Les amateurs de littérature médiévale apprécieront la récente publication de douze « récits d’amour et de chevalerie » composés du XIIe au XVe siècle. Signataire de la présentation générale, la professeure Danielle Régnier-Bohler et huit de ses collègues introduisent chacun de ces textes narratifs qui puisent à diverses sources : la tradition antique, l’épopée, les légendes folkloriques et, particulièrement, le fonds arthurien. La définition canonique de l’intertextualité, de Julia Kristeva, trouve d’ailleurs ici une illustration convaincante. Ces romans font le récit de longues quêtes amoureuses et de moult combats lors de guerres et de tournois où se distingue toujours quelque héros royal, jeune, beau, courtois, fougueux, qui, comme dans les contes merveilleux auxquels les textes empruntent, réussit la plupart du temps à vaincre les plus grands obstacles pour retrouver et épouser l’élue de son cœur. Celle-ci, bien sûr, ne le cède en rien à son ami en beauté, en générosité, en courage, en moralité, en noblesse
Le lecteur d’aujourd’hui ne peut plus apprécier le rythme ni la musique des vers octosyllabiques originaux, disparus lors de la traduction de l’ancien et du moyen français au français moderne. Il remarque en revanche les nombreux artifices dont la littérature universelle s’est nourrie de tous temps et qui vont du déguisement à l’utilisation de la fausse lettre, des complots iniques aux évanouissements répétés, de l’intervention du hasard (ou de la main divine) au triomphe de la vertu et au châtiment du mal, des rebondissements en cascade au happy end attendu Dans ces récits à scènes répétitives, aux tons multiples et à visées volontiers moralisatrices, il est intéressant de noter encore la disparition progressive des personnages allégoriques en vogue aux XIIe et XIIIe siècles.
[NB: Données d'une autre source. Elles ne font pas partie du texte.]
(* ===== verification/RuntimeInv.v ===== *)
(** * The runtime's invariant, for every filesystem

    A logic of triples for the handlers of [Runtime]: each handler is a
    sequence of the atomic steps of the node table, and keeps the invariant
    [RI] that ties the table to the handle table, to the leases in scope and to
    the lookups that the kernel holds, whatever the filesystem's callbacks do
    and on every way out, panics included. *)

From S2P Require Import Prelude Types NodeTable NodeTableInv HandleRec NodeFs Runtime.

#[local] Arguments exec_op : simpl never.

(** ** What one table step does to the counters *)
Section steps.
Context {N : Type} `{Libc}.
Implicit Types (s : Slot N) (sh : Shared N).

Definition opens_at (i : Z) sh : Z :=
  match tbl_map (sh_table sh) !! i with Some s => slot_opens s | None => 0 end.

Lemma inv_run (ops : list (table_op N)) : ∀ n issued sh,
  inv_but None n issued sh → Forall op_wf ops → n + Z.of_nat (length ops) + 2 ≤ u64_max →
  ∃ issued', inv_but None (n + Z.of_nat (length ops)) issued' (run_ops ops sh).
Proof.
  induction ops as [|op ops IH]; simpl; intros n issued sh Hinv Hwf Hn.
  - exists issued. by rewrite Z.add_0_r.
  - apply Forall_cons in Hwf as [Hop Hwf].
    destruct (IH (n + 1) (op_issues op sh ++ issued) (exec_op op sh)) as [issued' Hinv']; [apply inv_exec; (done || lia)|done|lia|].
    exists issued'. by replace (n + Z.of_nat (S (length ops))) with (n + 1 + Z.of_nat (length ops)) by lia.
Qed.
Lemma RI_add_open f L n rt ino issued :
  f_pend f = None → f_new f = false →
  RI f L n rt → inv_but None n issued (rt_shared rt) → n + 2 < u64_max →
  let '(o, sh') := add_open ino (rt_shared rt) in
  match o with
  | Returned (Ok _) => RI (opening ino f) L (n + 1) (with_shared sh' rt)
  | _ => RI f L (n + 1) (with_shared sh' rt)
  end.
Proof.
  intros Hp Hnew HRI Hinv Hn.
  pose proof (RI_neutral f L n rt (OpAddOpen ino) issued I HRI Hinv Hn) as HRI'.
  change (exec_op (OpAddOpen ino) (rt_shared rt)) with (add_open ino (rt_shared rt)).2 in HRI'.
  unfold add_open in *. destruct (tbl_map _ !! ino) as [s|] eqn:Hs; [|done].
  destruct (checked_add u32_max (slot_opens s) 1) as [c|] eqn:Hc; [|done].
  apply checked_add_Some in Hc as [-> Hc]. destruct HRI' as []. split; try done.
  - intros i. specialize (ri_opens i). pose proof (RuntimeInv.ri_opens _ _ _ _ HRI i) as Hi. simpl in *.
    unfold owed, opens_at in *; simpl in *. rewrite Hp in *. rewrite lookup_insert in *.
    rewrite (decide_False (P := None = Some i)) in * by done.
    destruct (decide (ino = i)) as [->|Hne]; [|by rewrite decide_False by congruence].
    rewrite decide_True by done. rewrite Hs in Hi. simpl. lia.
  - simpl in *. rewrite Hnew in *. pose proof (RuntimeInv.ri_next _ _ _ _ HRI) as Hx. rewrite Hnew in Hx. lia.
Qed.

Lemma handle_fresh_file f L n rt : RI f L n rt → files (rt_handles rt) !! next_fh (rt_handles rt) = None.
Proof.
  intros []. destruct (files _ !! _) as [r|] eqn:Hr; [|done]. destruct (ri_files _ _ Hr). lia.
Qed.
Lemma handle_fresh_dir f L n rt : RI f L n rt → dirs (rt_handles rt) !! next_fh (rt_handles rt) = None.
Proof.
  intros []. destruct (dirs _ !! _) as [r|] eqn:Hr; [|done]. destruct (ri_dirs _ _ Hr). lia.
Qed.
Lemma RI_add_file f L n rt ino h :
  f_file f = None → f_pend f = None → f_new f = false → n + 2 ≤ u64_max → RI (opening ino f) L n rt →
  RI f L n (with_handles (add_file ino h (rt_handles rt)).2 rt).
Proof.
  intros Hf Hp Hnew Hn HRI. pose proof (handle_fresh_file _ _ _ _ HRI) as Hfresh.
  destruct HRI. unfold add_file. simpl in *.
  rewrite wrapping_add64_small by int_lia. split; simpl; try done.
  - intros fh r. rewrite lookup_insert. case_decide as Hfh.
    + intros [= <-]. subst fh. rewrite Hf. simpl. split; [done|lia].
    + intros Hr. destruct (ri_files fh r Hr). split; [done|lia].
  - intros fh r Hr. destruct (ri_dirs fh r Hr). split; [done|lia].
  - intros i. specialize (ri_opens i). unfold handle_count, owed in *. simpl in *.
    rewrite Hp, decide_False by done. destruct (decide (ino = i)) as [->|Hne].
    + rewrite count_map_insert_yes by done. rewrite decide_True in ri_opens by done. lia.
    + rewrite count_map_insert_no by done. rewrite decide_False in ri_opens by congruence. lia.
  - rewrite Hnew. lia.
Qed.

Lemma RI_add_dir f L n rt ino h :
  f_dir f = None → f_pend f = None → f_new f = false → n + 2 ≤ u64_max → RI (opening ino f) L n rt →
  RI f L n (with_handles (add_dir ino h (rt_handles rt)).2 rt).
Proof.
  intros Hf Hp Hnew Hn HRI. pose proof (handle_fresh_dir _ _ _ _ HRI) as Hfresh.
  destruct HRI. unfold add_dir. simpl in *.
  rewrite wrapping_add64_small by int_lia. split; simpl; try done.
  - intros fh r Hr. destruct (ri_files fh r Hr). split; [done|lia].
  - intros fh r. rewrite lookup_insert. case_decide as Hfh.
    + intros [= <-]. subst fh. rewrite Hf. simpl. split; [done|lia].
    + intros Hr. destruct (ri_dirs fh r Hr). split; [done|lia].
  - intros i. specialize (ri_opens i). unfold handle_count, owed in *. simpl in *.
    rewrite Hp, decide_False by done. destruct (decide (ino = i)) as [->|Hne].
    + rewrite count_map_insert_yes by done. rewrite decide_True in ri_opens by done. lia.
    + rewrite count_map_insert_no by done. rewrite decide_False in ri_opens by congruence. lia.
  - rewrite Hnew. lia.
Qed.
Récits d’amour et de chevalerie est une publication utile, réalisée avec soin, où l’annotation est faite avec justesse et sobriété tout à la fois. Elle offre de surcroît un judicieux « lexique des termes de civilisation », un pertinent index des lieux et personnages évoqués et, enfin, une excellente bibliographie des « principaux ouvrages qui concernent la production romanesque du Moyen Âge ».